Too much emotion

This post might make me come across as a cold, detached person at first, but those of you who know me (or are in the process of getting to know me) have discovered (or will soon discover) that I’m actually have a spongy heart inside.

This post is about emotions…or rather, the excessive display of emotions by other people and how it can be either overwhelming or annoying to me.

I’ll probably get a few jeers from those of us who are trying to live down that “lack of empathy” stereotype (which really does just need to fade away already), but sometimes I find excessive emotional outbursts annoying.  This only happens, though, when I don’t know the person very well (or at all).

For example: one of my guilty pleasures is watching reruns of the “Dr Phil” show (yes, he has his arsehole moments and no, I don’t agree with absolutely everything he says, but I do find myself nodding and saying, “preach it!” most of the time.  Now if we can just get him caught up to date on the subject of the Asperger’s/autism spectrum, that would be great).
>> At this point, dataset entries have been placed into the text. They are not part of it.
(** Run one at a time, the operations implement a bounded FIFO of at most
    33 frames: a push of 1..253 bytes appends while there is room and is refused
    without effect otherwise, peek and consume take the oldest frame, and a reset
    empties the ring without writing a slot or the head. *)
Theorem rxq_refines_fifo (q : rxq) (d : option bytes) (n tag : Z) :
  rxq_ok q -> 0 <= n -> (forall b, d = Some b -> n <= len b) ->
  (let '(q', ok) := od_rxq_push q d n tag in
   rxq_ok q' /\ (pending q', ok) = spec_push (pending q) d n tag) /\
  frame_of <$> od_rxq_peek q = head (pending q) /\
  (rxq_ok (od_rxq_consume q) /\ pending (od_rxq_consume q) = tail (pending q)) /\
  (let '(q', dropped) := od_rxq_reset q in
   rxq_ok q' /\ pending q' = [] /\ dropped = len (pending q) /\
   s_rx q' = s_rx q /\ s_head q' = s_head q).
Proof.
  intros Hq Hn Hd. split; [by apply push_refines|]. split; [by apply peek_refines|].
  split; [by apply consume_refines|by apply reset_refines].
Qed.

(** [od_rxq_discard_stale] terminates and removes exactly the leading frames
    whose writer the callback reports dead, asking afresh for each frame, stops
    at the first live one, and returns how many it dropped. *)
Theorem rxq_discard_stale_spec {E} (is_live : E -> Z -> bool * E) (q : rxq) (env : E) :
  rxq_ok q ->
  exists q' env' n,
    od_rxq_discard_stale (Some is_live) q env = Some (q', env', n) /\ rxq_ok q' /\
    spec_discard is_live env (pending q) = (pending q', env', n).
Proof.
  intros Hq. pose proof (pending_lt q Hq) as Hlt. unfold OD_RXQ_SLOTS in Hlt.
  destruct (discard_loop_refines is_live (Z.to_nat OD_RXQ_SLOTS) q env 0) as (q' & e & m & H & ? & ?);
    [done|unfold OD_RXQ_SLOTS; lia|lia|lia|]. exists q', e, m. done.
Qed.

(** *** Witnesses *)

Definition demo_rxq : rxq :=
  (od_rxq_push (od_rxq_push (od_rxq_push rxq_init (Some [1; 2; 3]) 3 7).1 (Some [4]) 1 7).1
     (Some [5; 6]) 2 9).1.

Lemma demo_rxq_ok : rxq_ok demo_rxq.
Proof. unfold rxq_ok, Ring.idx. by vm_compute. Qed.

Lemma rxq_interleaving_fifo_witness :
  exists s, reachable s /\ fifo s = [([5; 6], 3)] /\
            frame_of <$> od_rxq_peek (ring s) = Some ([5; 6], 3).
Proof.
  assert (H1 : ring_next (s_head rxq_init) <> s_tail rxq_init) by (vm_compute; discriminate).
  eassert (Hr : reachable _).
  { eapply reach_step; [|apply S_publish]. eapply reach_step; [|apply S_tag].
    eapply reach_step; [|apply S_len]. eapply reach_step; [|apply S_data].
    eapply reach_step; [apply reach_init|].
    apply (S_load rxq_init C_idle [] [5; 6] 2 3);
      [unfold OD_RXQ_VALUE_MAX_BLE, OD_BLE_MAX_FRAME; lia|simpl; lia|exact H1]. }
  eexists. split; [exact Hr|]. split; [reflexivity|].
  destruct (rxq_interleaving_fifo _ Hr) as (_ & Hpk & _). exact Hpk.
Defined.

Lemma rxq_refines_fifo_witness :
  pending (od_rxq_push demo_rxq (Some [8; 8]) 2 1).1 =
    [([1; 2; 3], 7); ([4], 7); ([5; 6], 9); ([8; 8], 1)].
Proof.
  assert (Hd : forall b : bytes, Some [8; 8] = Some b -> 2 <= len b)
    by (intros b [= <-]; simpl; lia).
  pose proof (rxq_refines_fifo demo_rxq (Some [8; 8]) 2 1 demo_rxq_ok ltac:(lia) Hd) as [Hp _].
  destruct (od_rxq_push demo_rxq (Some [8; 8]) 2 1) as [q' ok]. simpl. destruct Hp as [_ Hp].
  apply (f_equal fst) in Hp. etransitivity; [exact Hp|]. vm_compute. reflexivity.
Defined.

Lemma rxq_discard_stale_spec_witness :
  exists q' n, od_rxq_discard_stale (Some (fun (e : unit) tag => (tag =? 9, e))) demo_rxq tt
               = Some (q', tt, n) /\ pending q' = [([5; 6], 9)] /\ n = 2.
Proof.
  destruct (rxq_discard_stale_spec (fun (e : unit) tag => (tag =? 9, e)) demo_rxq tt demo_rxq_ok)
    as (q' & [] & n & H1 & _ & H2).
  exists q', n. split; [exact H1|]. vm_compute in H2. injection H2 as H2 H3. split; [|by subst].
  vm_compute. congruence.
Defined.

End RxQueue.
Many of the guests on his show are these people (male or female, but mostly female) who are way too emotional and “way less” logical.  As in, it’s all about them, they had never put any thought into their life decisions, and just aren’t thinking straight. 

(To be clear, I’m not taking a misogynistic or ableist bent here–not at all.  I’m not talking about people with a genuine mental illness, or any other chronic illness in which they would lack the energy to think clearly.  Nor am I referring to people who have been traumatized, such as abusive situations or anything like that.  I’m so not into playing any kind of Blame the Victim game.  And believe me, I realize that males have their loud, overly emotional moments, too – just visit any sports bar on a Sunday afternoon when the local team is playing a rival…)
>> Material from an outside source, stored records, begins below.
(** [s_ring], [s_head], [s_tail], [s_reserved], [s_gen]. *)
Record txq := { s_ring : list od_txq_entry; s_head : Z; s_tail : Z; s_reserved : Z; s_gen : Z }.

Definition zero_ring : list od_txq_entry := replicate (Z.to_nat OD_TXQ_SLOTS) zero_entry.

Definition txq_init : txq :=
  {| s_ring := zero_ring; s_head := 0; s_tail := 0; s_reserved := 0; s_gen := 0 |}.

Definition ring_next (i : Z) : Z := u16 (u32 (i + 1) mod OD_TXQ_SLOTS).

Definition queued (q : txq) : Z :=
  u16 (u32 (s_tail q + OD_TXQ_SLOTS - s_head q) mod OD_TXQ_SLOTS).

Definition free_slots (q : txq) : Z := u16 (OD_TXQ_SLOTS - 1 - queued q).

(** [od_reply_same]. *)
Definition od_reply_same (a b : od_reply_t) : bool :=
  bool_decide (rp_origin a = rp_origin b) && (rp_tag a =? rp_tag b).

Definition od_txq_reset (q : txq) : txq :=
  {| s_ring := zero_ring; s_head := 0; s_tail := 0; s_reserved := 0; s_gen := u8 (s_gen q + 1) |}.

(** [od_txq_reserve]; [r] is the token the pointer refers to, [None] for a null
    pointer.  The token is written even when the reservation is refused. *)
Definition od_txq_reserve (q : txq) (count : Z) (r : option od_tx_reservation)
  : txq * option od_tx_reservation * od_txq_status :=
  match r with
  | None => (q, None, OD_TXQ_INVARIANT)
  | Some t =>
      if count =? 0 then (q, r, OD_TXQ_INVARIANT)
      else
        let t := {| remaining := 0; gen := gen t |} in
        if free_slots q <=? s_reserved q then (q, Some t, OD_TXQ_FULL)
        else if free_slots q - s_reserved q <? count then (q, Some t, OD_TXQ_FULL)
        else
          ({| s_ring := s_ring q; s_head := s_head q; s_tail := s_tail q;
              s_reserved := u8 (s_reserved q + count); s_gen := s_gen q |},
           Some {| remaining := count; gen := s_gen q |}, OD_TXQ_OK)
  end.

Definition with_reserved (q : txq) (n : Z) : txq :=
  {| s_ring := s_ring q; s_head := s_head q; s_tail := s_tail q; s_reserved := n; s_gen := s_gen q |}.

Definition od_txq_release (q : txq) (r : option od_tx_reservation)
  : txq * option od_tx_reservation :=
  match r with
  | None => (q, None)
  | Some t =>
      if remaining t =? 0 then (q, r)
      else
        let q' := if gen t =? s_gen q then with_reserved q (u8 (s_reserved q - remaining t)) else q in
        (q', Some {| remaining := 0; gen := gen t |})
  end.

(** Spend one unit of a token. *)
Definition spend (q : txq) (t : od_tx_reservation) : txq * od_tx_reservation :=
  (with_reserved q (u8 (s_reserved q - 1)), {| remaining := u8 (remaining t - 1); gen := gen t |}).

(** [memcpy(e->data, frame, len)] over the slot's previous contents. *)
Definition fill_entry (old : od_txq_entry) (rp : od_reply_t) (frame : bytes) (n : Z) : od_txq_entry :=
  {| e_origin := rp_origin rp; e_tag := rp_tag rp; e_len := n;
     e_data := take (Z.to_nat n) frame ++ drop (Z.to_nat n) (e_data old) |}.

Definition push_entry (q : txq) (rp : od_reply_t) (frame : bytes) (n : Z) : txq :=
  {| s_ring := (s_ring q).[s_tail q := fill_entry (s_ring q).[s_tail q] rp frame n];
     s_head := s_head q; s_tail := ring_next (s_tail q);
     s_reserved := s_reserved q; s_gen := s_gen q |}.

(** The code of the drain's callbacks that [od_txq_process] runs. *)
Definition entry_rp (e : od_txq_entry) : od_reply_t := {| rp_origin := e_origin e; rp_tag := e_tag e |}.

Definition entry_matches (origin : od_origin) (tag : Z) (e : od_txq_entry) : bool :=
  bool_decide (e_origin e = origin) && (e_tag e =? tag).

Section Operations.
Context {E : Type} `{Radio E}.

(** [od_txq_commit]. *)
Definition od_txq_commit (q : txq) (env : E) (r : option od_tx_reservation)
    (rp : option od_reply_t) (frame : option bytes) (n : Z)
  : txq * E * option od_tx_reservation * od_txq_status :=
  match r, rp, frame with
  | Some t, Some rp, Some frame =>
      if n =? 0 then (q, env, r, OD_TXQ_INVARIANT)
      else if remaining t =? 0 then (q, env, r, OD_TXQ_INVARIANT)
      else if negb (gen t =? s_gen q) then
        (q, env, Some {| remaining := 0; gen := gen t |}, OD_TXQ_INVARIANT)
      else if OD_TX_FRAME_MAX <? n then (q, env, r, OD_TXQ_TOO_LARGE)
      else if bool_decide (rp_origin rp = OD_ORIGIN_BLE) && (OD_TXQ_VALUE_MAX_BLE <? n) then
        (q, env, r, OD_TXQ_TOO_LARGE)
      else
        let '(live, env) := od_hal_radio_tag_is_live env (rp_origin rp) (rp_tag rp) in
        if negb live then
          let '(q, t) := spend q t in (q, env, Some t, OD_TXQ_GONE)
        else if free_slots q =? 0 then (q, env, r, OD_TXQ_INVARIANT)
        else
          let '(q, t) := spend (push_entry q rp frame n) t in (q, env, Some t, OD_TXQ_OK)
  | _, _, _ => (q, env, r, OD_TXQ_INVARIANT)
  end.

(** [report_dropped_tag]: one callback per queued entry of the tag. *)
Fixpoint report_loop (fuel : nat) (q : txq) (env : E) (i : Z) (origin : od_origin) (tag : Z)
    (why : od_radio_result) : option E :=
  match fuel with
  | O => None
  | S fuel =>
      if i =? s_tail q then Some env
      else
        let e := (s_ring q).[i] in
        let env := if entry_matches origin tag e
                   then od_txq_app_dropped env {| rp_origin := origin; rp_tag := tag |} (e_len e) why
                   else env in
        report_loop fuel q env (ring_next i) origin tag why
  end.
But anyway, you probably know the type–“regular” people who don’t have any extenuating circumstances, who simply make unwise decisions or statements with a deficit of common sense.

These people are easily–and commonly–spotted in real life (not on TV), too.  They talk loudly, flaunt themselves and their material possessions, and they’re surrounded by drama, much of their own making.

Shrill, rapid voices–voices that are both high-pitched and loud (as in yelling) unnerve me, and when my logical side kicks in (which is fairly quickly) and it sees that the volume is unnecessary, that what is being said shrilly could indeed be said more calmly, the irritation engages.

I want to say, “dude–chill out already.  Just stop.”

Because what this type of person is hollering about probably doesn’t warrant that kind of intensity.  We’re talking here about those who make big productions out of trivial matters.

I don’t speak up, of course (except when responding to the events unfolding on television).  It’s not my business, even when they’re making it so.

But I do want to get away as quickly as possible, and I do take active steps to accomplish that goal.

If the conversation is taking place on a TV show, then at the very least, I’ll shake my head.  I might even reach for the remote control, which contains both the volume and mute buttons.  Chances are good that I’ll utilize them.

If the situation is occurring within the realm of in-person life, you’ll see me with a particular expression of disgust, the unique version of which I can’t help but to wear in times of sensory overload, especially when that overload is not necessary, if the person would only control themselves.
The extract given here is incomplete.